**Collected data entries**
----
Lemma get_angle_between_range_witness :
  -180 <= BaseWWTask.get_angle_between 350 10 <= 180 /\
  BaseWWTask.get_angle_between 350 10 == 20.
Proof.
  assert (Hm : 0 <= 350 < 360) by lra.
  assert (Ha : 0 <= 10 < 360) by lra.
  destruct (get_angle_between_range 350 10 Hm Ha) as [Hr _].
  split; [exact Hr|reflexivity].
Defined.

(** C9 as stated fails: from heading 180 to heading 0 the result is -180,
    which is outside (-180, 180]. *)
Lemma get_angle_between_opposite :
  BaseWWTask.get_angle_between 180 0 == -180 /\
  ~ (-180 < BaseWWTask.get_angle_between 180 0).
Proof.
  split; [reflexivity|].
  intro H. vm_compute in H. discriminate H.
Qed.

(** ** The denominator of the score ratio *)

(** C5 (amended).  The denominator of the ratio is get_max_possible_score of
    the empty level-0 profile when that is positive and 1 otherwise; it is
    positive, so the division is never by zero, and the ratio is the
    expected score divided by it. *)
Theorem max_potential_positive (stats : StatTable) (coef : EntryCoef.t) :
  let fresh :=
    Calculator.get_max_possible_score stats EchoProfile.default coef in
  0 < AutoEnhanceEchoTask.max_potential stats coef /\
  ~ AutoEnhanceEchoTask.max_potential stats coef == 0 /\
  (0 < fresh -> AutoEnhanceEchoTask.max_potential stats coef = fresh) /\
  (fresh <= 0 -> AutoEnhanceEchoTask.max_potential stats coef = 1) /\
  (forall profile expected_score,
     Calculator.get_expected_score stats profile coef = Ok expected_score ->
     AutoEnhanceEchoTask.score_ratio stats profile coef
     = Ok (expected_score / AutoEnhanceEchoTask.max_potential stats coef)).
Proof.
  intro fresh. subst fresh.
  unfold AutoEnhanceEchoTask.max_potential,
    AutoEnhanceEchoTask.fresh_max_potential.
  set (m := Calculator.get_max_possible_score stats EchoProfile.default coef).
  assert (Hpos : 0 < (if Qleb m 0 then 1 else m)).
  { destruct (Qleb m 0) eqn:E; [lra|]. now apply Qleb_gt in E. }
  split; [exact Hpos|]. split; [lra|]. split; [|split].
  - intro H. destruct (Qleb m 0) eqn:E; [|reflexivity].
    apply Qleb_le in E. lra.
  - intro H. apply Qleb_le in H. now rewrite H.
  - intros profile expected_score H.
    unfold AutoEnhanceEchoTask.score_ratio. rewrite H. reflexivity.
Qed.

Lemma max_potential_positive_witness :
  0 < Calculator.get_max_possible_score Sample.stat_data EchoProfile.default
        Sample.coef_cri_rate_2 /\
  AutoEnhanceEchoTask.max_potential Sample.stat_data Sample.coef_cri_rate_2
  = Calculator.get_max_possible_score Sample.stat_data EchoProfile.default
      Sample.coef_cri_rate_2.
Proof.
  assert (H : 0 < Calculator.get_max_possible_score Sample.stat_data
                    EchoProfile.default Sample.coef_cri_rate_2)
    by (vm_compute; reflexivity).
  split; [exact H|].
  destruct (max_potential_positive Sample.stat_data Sample.coef_cri_rate_2)
    as [_ [_ [Hpos _]]].
  exact (Hpos H).
Defined.

(** C5 as stated fails: with the only weight 0.01 for cri_rate the
    denominator is 0.081, which is below 1. *)
Lemma max_potential_below_one :
  AutoEnhanceEchoTask.max_potential Sample.stat_data Cex.coef_small == 0.081 /\
  ~ 1 <= AutoEnhanceEchoTask.max_potential Sample.stat_data Cex.coef_small.
Proof.
  split; [reflexivity|].
  intro H. vm_compute in H. apply H. reflexivity.
Qed.

(** ** Fields of a profile *)

Lemma getattr_setattr_same (p : EchoProfile.t) (k : StatKey.t) (v : Q) :
  EchoProfile.getattr (EchoProfile.setattr p k v) k = v.
Proof. destruct p, k; reflexivity. Qed.

Lemma getattr_setattr_other (p : EchoProfile.t) (k k' : StatKey.t) (v : Q) :
  k <> k' ->
  EchoProfile.getattr (EchoProfile.setattr p k v) k' = EchoProfile.getattr p k'.
Proof. destruct p, k, k'; intro H; try reflexivity; congruence. Qed.

Lemma level_setattr (p : EchoProfile.t) (k : StatKey.t) (v : Q) :
  EchoProfile.level (EchoProfile.setattr p k v) = EchoProfile.level p.
Proof. destruct p, k; reflexivity. Qed.

Lemma name_setattr (p : EchoProfile.t) (k : StatKey.t) (v : Q) :
  EchoProfile.name (EchoProfile.setattr p k v) = EchoProfile.name p.
Proof. destruct p, k; reflexivity. Qed.

Lemma level_set_level (p : EchoProfile.t) (l : Z) :
  EchoProfile.level (EchoProfile.set_level p l) = l.
Proof. destruct p; reflexivity. Qed.

Lemma getattr_set_level (p : EchoProfile.t) (l : Z) (k : StatKey.t) :
  EchoProfile.getattr (EchoProfile.set_level p l) k = EchoProfile.getattr p k.
Proof. destruct p, k; reflexivity. Qed.

Lemma name_set_level (p : EchoProfile.t) (l : Z) :
  EchoProfile.name (EchoProfile.set_level p l) = EchoProfile.name p.
Proof. destruct p; reflexivity. Qed.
----
**The problem**
Please go line by line through the records above, copying each one that holds the string "fails".

**Answer to this problem**
(** C9 as stated fails: from heading 180 to heading 0 the result is -180,
(** C5 as stated fails: with the only weight 0.01 for cri_rate the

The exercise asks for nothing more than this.